#### Your task:
Report each line of the entries below that has the word "Local" in it.

#### Records shown:
========

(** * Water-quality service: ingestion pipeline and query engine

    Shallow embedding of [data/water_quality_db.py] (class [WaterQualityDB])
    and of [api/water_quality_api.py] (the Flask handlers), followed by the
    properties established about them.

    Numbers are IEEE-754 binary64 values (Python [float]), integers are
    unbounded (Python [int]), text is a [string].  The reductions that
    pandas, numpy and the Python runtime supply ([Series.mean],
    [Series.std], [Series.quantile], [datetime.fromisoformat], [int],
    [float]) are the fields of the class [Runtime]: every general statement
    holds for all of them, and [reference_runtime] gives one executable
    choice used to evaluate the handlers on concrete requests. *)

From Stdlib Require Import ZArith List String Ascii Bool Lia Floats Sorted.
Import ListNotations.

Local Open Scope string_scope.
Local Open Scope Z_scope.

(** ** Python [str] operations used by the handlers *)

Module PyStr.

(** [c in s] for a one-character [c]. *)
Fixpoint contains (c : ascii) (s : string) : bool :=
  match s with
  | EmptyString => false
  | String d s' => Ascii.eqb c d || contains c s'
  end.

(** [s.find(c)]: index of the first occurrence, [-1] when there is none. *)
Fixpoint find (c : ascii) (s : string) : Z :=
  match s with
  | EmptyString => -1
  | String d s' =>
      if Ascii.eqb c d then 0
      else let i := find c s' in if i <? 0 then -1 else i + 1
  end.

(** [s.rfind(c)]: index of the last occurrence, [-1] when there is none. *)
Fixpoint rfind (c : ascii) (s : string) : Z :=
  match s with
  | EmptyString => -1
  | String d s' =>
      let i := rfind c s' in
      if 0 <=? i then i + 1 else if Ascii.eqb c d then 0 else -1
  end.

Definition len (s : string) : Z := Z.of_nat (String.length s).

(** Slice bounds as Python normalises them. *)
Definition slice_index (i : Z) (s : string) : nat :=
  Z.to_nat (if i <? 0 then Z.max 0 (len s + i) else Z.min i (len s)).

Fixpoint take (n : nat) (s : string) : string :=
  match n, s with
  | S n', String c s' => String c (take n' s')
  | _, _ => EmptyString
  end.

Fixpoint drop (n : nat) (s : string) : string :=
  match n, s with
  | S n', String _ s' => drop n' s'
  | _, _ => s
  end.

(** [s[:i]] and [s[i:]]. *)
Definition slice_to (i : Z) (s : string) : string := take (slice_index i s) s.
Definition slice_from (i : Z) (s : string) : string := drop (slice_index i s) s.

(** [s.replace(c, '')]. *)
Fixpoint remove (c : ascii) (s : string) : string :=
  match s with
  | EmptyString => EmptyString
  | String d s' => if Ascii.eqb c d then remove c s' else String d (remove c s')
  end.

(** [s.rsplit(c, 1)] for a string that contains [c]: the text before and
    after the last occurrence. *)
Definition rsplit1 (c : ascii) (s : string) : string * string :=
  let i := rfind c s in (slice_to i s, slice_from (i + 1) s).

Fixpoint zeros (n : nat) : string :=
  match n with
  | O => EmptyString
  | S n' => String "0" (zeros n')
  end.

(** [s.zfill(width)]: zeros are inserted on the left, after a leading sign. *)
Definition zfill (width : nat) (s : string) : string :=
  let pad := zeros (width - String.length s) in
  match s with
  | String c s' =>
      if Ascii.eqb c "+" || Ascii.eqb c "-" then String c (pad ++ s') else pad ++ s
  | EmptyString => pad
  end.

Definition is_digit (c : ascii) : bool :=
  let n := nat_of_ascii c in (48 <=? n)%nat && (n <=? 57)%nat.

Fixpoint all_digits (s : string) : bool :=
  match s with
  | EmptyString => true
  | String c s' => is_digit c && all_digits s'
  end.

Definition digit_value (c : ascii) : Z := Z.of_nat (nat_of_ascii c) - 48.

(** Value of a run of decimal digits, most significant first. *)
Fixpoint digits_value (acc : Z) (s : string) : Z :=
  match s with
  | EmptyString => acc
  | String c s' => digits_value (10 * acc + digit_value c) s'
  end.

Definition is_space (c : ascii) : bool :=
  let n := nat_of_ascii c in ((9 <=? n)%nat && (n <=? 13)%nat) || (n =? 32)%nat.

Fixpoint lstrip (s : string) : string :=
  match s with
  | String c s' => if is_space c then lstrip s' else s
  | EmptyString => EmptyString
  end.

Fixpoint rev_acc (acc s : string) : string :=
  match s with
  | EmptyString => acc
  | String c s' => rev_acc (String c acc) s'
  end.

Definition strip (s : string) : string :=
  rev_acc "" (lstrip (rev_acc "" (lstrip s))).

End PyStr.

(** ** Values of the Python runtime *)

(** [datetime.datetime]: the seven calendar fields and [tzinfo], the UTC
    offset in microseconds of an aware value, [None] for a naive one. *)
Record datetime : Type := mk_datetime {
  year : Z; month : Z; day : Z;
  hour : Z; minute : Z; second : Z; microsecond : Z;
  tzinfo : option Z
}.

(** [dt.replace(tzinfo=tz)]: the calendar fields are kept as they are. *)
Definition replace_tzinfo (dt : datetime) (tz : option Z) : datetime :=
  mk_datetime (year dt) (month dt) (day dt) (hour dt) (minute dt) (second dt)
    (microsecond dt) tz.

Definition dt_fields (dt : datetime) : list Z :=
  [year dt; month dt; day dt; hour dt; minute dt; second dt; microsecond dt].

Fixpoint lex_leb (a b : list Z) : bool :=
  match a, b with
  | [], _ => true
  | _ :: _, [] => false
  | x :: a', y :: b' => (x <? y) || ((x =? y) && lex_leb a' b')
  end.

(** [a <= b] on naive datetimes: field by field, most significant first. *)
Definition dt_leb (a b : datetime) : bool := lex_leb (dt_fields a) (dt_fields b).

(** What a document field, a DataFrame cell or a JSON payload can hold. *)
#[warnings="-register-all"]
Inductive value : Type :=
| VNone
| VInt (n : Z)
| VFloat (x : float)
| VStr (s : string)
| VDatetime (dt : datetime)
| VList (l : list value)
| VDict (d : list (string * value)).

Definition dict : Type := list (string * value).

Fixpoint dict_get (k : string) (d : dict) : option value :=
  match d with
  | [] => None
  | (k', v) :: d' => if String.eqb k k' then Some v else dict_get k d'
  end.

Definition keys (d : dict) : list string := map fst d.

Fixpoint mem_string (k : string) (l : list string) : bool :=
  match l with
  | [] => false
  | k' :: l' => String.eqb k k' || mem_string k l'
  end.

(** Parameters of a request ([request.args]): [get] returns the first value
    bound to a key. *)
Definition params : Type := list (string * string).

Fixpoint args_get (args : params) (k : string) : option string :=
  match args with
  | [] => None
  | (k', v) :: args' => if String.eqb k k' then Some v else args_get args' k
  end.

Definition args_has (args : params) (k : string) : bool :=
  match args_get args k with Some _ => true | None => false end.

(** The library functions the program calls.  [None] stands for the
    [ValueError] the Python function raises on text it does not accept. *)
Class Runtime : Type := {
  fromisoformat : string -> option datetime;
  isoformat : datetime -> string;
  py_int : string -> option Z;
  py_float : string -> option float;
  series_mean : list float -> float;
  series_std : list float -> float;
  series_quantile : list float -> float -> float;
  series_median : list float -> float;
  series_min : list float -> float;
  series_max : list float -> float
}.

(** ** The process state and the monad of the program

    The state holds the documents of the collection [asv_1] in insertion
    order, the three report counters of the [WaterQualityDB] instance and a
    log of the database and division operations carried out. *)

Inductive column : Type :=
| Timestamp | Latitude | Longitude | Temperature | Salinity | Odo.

========

#### Task response:
Local Open Scope string_scope.
Local Open Scope Z_scope.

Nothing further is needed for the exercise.